§ INSTRUCTIONS TO FOLLOW: When the line with "(** [(double* )realloc(buf, n*sizeof(double))]: the" appears below, start repeating lines exactly, and keep going through the line with "Definition set_derivative2 (this"; add nothing outside that span.

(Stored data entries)
^^^^^^^^^^^^^^^^

(** * ACADO symbolic operators: [Power_Int] and [Asin]

    A shallow embedding of
      - src/symbolic_operator/powerint.cpp   (class [Power_Int])
      - src/symbolic_operator/asin.cpp       (class [Asin])
    with the member declarations of
      - include/acado/symbolic_operator/powerint.hpp.

    Conventions.
    - An object of class [Power_Int] is a record holding its data members.
      A member function is a Rocq function from the receiver ([this]) and the
      rest of the program state to its results, the receiver after the call
      and the rest of the state after the call.
    - [SharedOperator] handles are addresses; address [0] is the empty handle.
      The objects behind the handles (the argument sub-graph, the nodes made
      by [new]) live in a store of type [World].  A virtual call through a
      handle is a call of the interface [Operator World].
    - The receiver is kept apart from the store: the expression graph is
      acyclic, so no call made through [argument] reaches [this].
    - A call returns [None] where the C++ code has no defined result: an
      access outside an allocated buffer, a call through an empty handle, or
      a callee that does not return.
    - [int] is [Z]; the two's complement wrap of 32-bit arithmetic is
      written out with [wrap32].
    - [double] is an abstract type with the operations the sources use.
      Nothing is assumed about them unless a theorem states it. *)

From Stdlib Require Import ZArith QArith Qround Qabs Lia Lqa.
From stdpp Require Import base option list strings pretty.

Close Scope Q_scope.
Open Scope Z_scope.

(** ** Enumerations (acado_types.hpp is not among the sources; the
    enumerators below are the ones the two files and the header name) *)

Inductive returnValue :=
| SUCCESSFUL_RETURN
| RET_NAN
| RET_OTHER (code : Z).

Inductive BooleanType := BT_FALSE | BT_TRUE.

Inductive NeutralElement := NE_ZERO | NE_ONE | NE_NEITHER_ONE_NOR_ZERO.

Inductive MonotonicityType :=
| MT_CONSTANT | MT_NONDECREASING | MT_NONINCREASING | MT_NONMONOTONIC | MT_UNKNOWN.

Inductive CurvatureType :=
| CT_CONSTANT | CT_AFFINE | CT_CONVEX | CT_CONCAVE
| CT_NEITHER_CONVEX_NOR_CONCAVE | CT_UNKNOWN.

Inductive OperatorName := ON_ASIN | ON_POWER_INT | ON_OTHER (tag : Z).

(** [VariableType] is an enumeration whose enumerators no source file names:
    a value is kept as its integer tag. *)
Definition VariableType : Type := Z.

#[global] Instance returnValue_eq_dec : EqDecision returnValue.
Proof. solve_decision. Defined.
#[global] Instance BooleanType_eq_dec : EqDecision BooleanType.
Proof. solve_decision. Defined.
#[global] Instance NeutralElement_eq_dec : EqDecision NeutralElement.
Proof. solve_decision. Defined.
#[global] Instance MonotonicityType_eq_dec : EqDecision MonotonicityType.
Proof. solve_decision. Defined.
#[global] Instance CurvatureType_eq_dec : EqDecision CurvatureType.
Proof. solve_decision. Defined.

(** ** Machine integers *)

Definition INT_MAX : Z := 2147483647.
Definition INT_MIN : Z := -2147483648.

(** The value an [int] computation keeps of the mathematical result [z]. *)
Definition wrap32 (z : Z) : Z := (z + 2147483648) mod 4294967296 - 2147483648.

Definition in_int (z : Z) : Prop := INT_MIN ≤ z ≤ INT_MAX.

(** ** Floating point *)

(** The type [double] and the operations of <cmath> and of the language that
    the two files apply to it.  [lit q] is the value of the decimal literal
    [q]; [of_int n] the conversion [(double) n]; [EPS] the constant of that
    name (acado_constants.hpp is not among the sources); [indeterminate] is
    what a cell handed out by [realloc] holds before it is written. *)
Class Double := {
  double : Type;
  lit : Q → double;
  of_int : Z → double;
  add : double → double → double;
  sub : double → double → double;
  mul : double → double → double;
  div : double → double → double;
  lt : double → double → bool;
  pow : double → Z → double;
  sqrt : double → double;
  asin : double → double;
  fabs : double → double;
  ceil : double → double;
  EPS : double;
  indeterminate : double
}.

(** ** Handles and buffers *)

Definition SharedOperator : Type := nat.
Definition null : SharedOperator := 0%nat.

Section Buffers.
Context `{Double}.

Definition in_bounds (k : Z) (buf : list double) : Prop :=
  0 ≤ k < Z.of_nat (length buf).

#[global] Instance in_bounds_dec k buf : Decision (in_bounds k buf).
Proof. unfold in_bounds. apply _. Defined.

(** [buf[k]] read. *)
Definition load (buf : list double) (k : Z) : option double :=
  if decide (in_bounds k buf) then buf !! Z.to_nat k else None.

(** [buf[k] = v]. *)
Definition store (buf : list double) (k : Z) (v : double) : option (list double) :=
  if decide (in_bounds k buf) then Some (<[Z.to_nat k := v]> buf) else None.

(** [(double* )calloc(n, sizeof(double))]: [n] cells, all bits zero. *)
Definition calloc (n : Z) : list double := replicate (Z.to_nat n) (lit 0%Q).

(** [(double* )realloc(buf, n*sizeof(double))]: the first [min n (length buf)]
    cells are kept, the others are indeterminate.  A request for a negative
    [int] count cannot be served; no cell is addressable after it.
    Allocation is taken to succeed otherwise. *)
Definition realloc (buf : list double) (n : Z) : list double :=
  resize (Z.to_nat n) indeterminate buf.

End Buffers.

(** ** The objects *)

Section Objects.
Context `{Double}.

(** The data members of class [Power_Int] (powerint.hpp, protected members). *)
Record Power_Int := {
  derivative : SharedOperator;
  derivative2 : SharedOperator;
  argument : SharedOperator;
  exponent : Z;
  dargument : SharedOperator;
  argument_result : list double;
  dargument_result : list double;
  bufferSize : Z;
  curvature : CurvatureType;
  monotonicity : MonotonicityType
}.

Definition set_derivative (this : Power_Int) (d : SharedOperator) : Power_Int :=
  {| derivative := d; derivative2 := derivative2 this; argument := argument this;
     exponent := exponent this; dargument := dargument this;
     argument_result := argument_result this;
     dargument_result := dargument_result this; bufferSize := bufferSize this;
     curvature := curvature this; monotonicity := monotonicity this |}.

Definition set_derivative2 (this : Power_Int) (d : SharedOperator) : Power_Int :=
  {| derivative := derivative this; derivative2 := d; argument := argument this;
     exponent := exponent this; dargument := dargument this;
     argument_result := argument_result this;
     dargument_result := dargument_result this; bufferSize := bufferSize this;
     curvature := curvature this; monotonicity := monotonicity this |}.

Definition set_dargument (this : Power_Int) (d : SharedOperator) : Power_Int :=
  {| derivative := derivative this; derivative2 := derivative2 this;
     argument := argument this; exponent := exponent this; dargument := d;
     argument_result := argument_result this;
     dargument_result := dargument_result this; bufferSize := bufferSize this;
     curvature := curvature this; monotonicity := monotonicity this |}.

Definition set_argument_result (this : Power_Int) (b : list double) : Power_Int :=
  {| derivative := derivative this; derivative2 := derivative2 this;
     argument := argument this; exponent := exponent this;
     dargument := dargument this; argument_result := b;
     dargument_result := dargument_result this; bufferSize := bufferSize this;
     curvature := curvature this; monotonicity := monotonicity this |}.

Definition set_dargument_result (this : Power_Int) (b : list double) : Power_Int :=
  {| derivative := derivative this; derivative2 := derivative2 this;
     argument := argument this; exponent := exponent this;
     dargument := dargument this; argument_result := argument_result this;
     dargument_result := b; bufferSize := bufferSize this;
     curvature := curvature this; monotonicity := monotonicity this |}.

Definition set_bufferSize (this : Power_Int) (n : Z) : Power_Int :=
  {| derivative := derivative this; derivative2 := derivative2 this;
     argument := argument this; exponent := exponent this;
     dargument := dargument this; argument_result := argument_result this;
     dargument_result := dargument_result this; bufferSize := n;
     curvature := curvature this; monotonicity := monotonicity this |}.

Definition set_curvature (this : Power_Int) (c : CurvatureType) : Power_Int :=
  {| derivative := derivative this; derivative2 := derivative2 this;
     argument := argument this; exponent := exponent this;
     dargument := dargument this; argument_result := argument_result this;
     dargument_result := dargument_result this; bufferSize := bufferSize this;
     curvature := c; monotonicity := monotonicity this |}.

Definition set_monotonicity (this : Power_Int) (m : MonotonicityType) : Power_Int :=
  {| derivative := derivative this; derivative2 := derivative2 this;
     argument := argument this; exponent := exponent this;
     dargument := dargument this; argument_result := argument_result this;
     dargument_result := dargument_result this; bufferSize := bufferSize this;
     curvature := curvature this; monotonicity := m |}.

^^^^^^^^^^^^^^^^

§ EXERCISE RESPONSE:
(** [(double* )realloc(buf, n*sizeof(double))]: the first [min n (length buf)]
    cells are kept, the others are indeterminate.  A request for a negative
    [int] count cannot be served; no cell is addressable after it.
    Allocation is taken to succeed otherwise. *)
Definition realloc (buf : list double) (n : Z) : list double :=
  resize (Z.to_nat n) indeterminate buf.

End Buffers.

(** ** The objects *)

Section Objects.
Context `{Double}.

(** The data members of class [Power_Int] (powerint.hpp, protected members). *)
Record Power_Int := {
  derivative : SharedOperator;
  derivative2 : SharedOperator;
  argument : SharedOperator;
  exponent : Z;
  dargument : SharedOperator;
  argument_result : list double;
  dargument_result : list double;
  bufferSize : Z;
  curvature : CurvatureType;
  monotonicity : MonotonicityType
}.

Definition set_derivative (this : Power_Int) (d : SharedOperator) : Power_Int :=
  {| derivative := d; derivative2 := derivative2 this; argument := argument this;
     exponent := exponent this; dargument := dargument this;
     argument_result := argument_result this;
     dargument_result := dargument_result this; bufferSize := bufferSize this;
     curvature := curvature this; monotonicity := monotonicity this |}.

Definition set_derivative2 (this : Power_Int) (d : SharedOperator) : Power_Int :=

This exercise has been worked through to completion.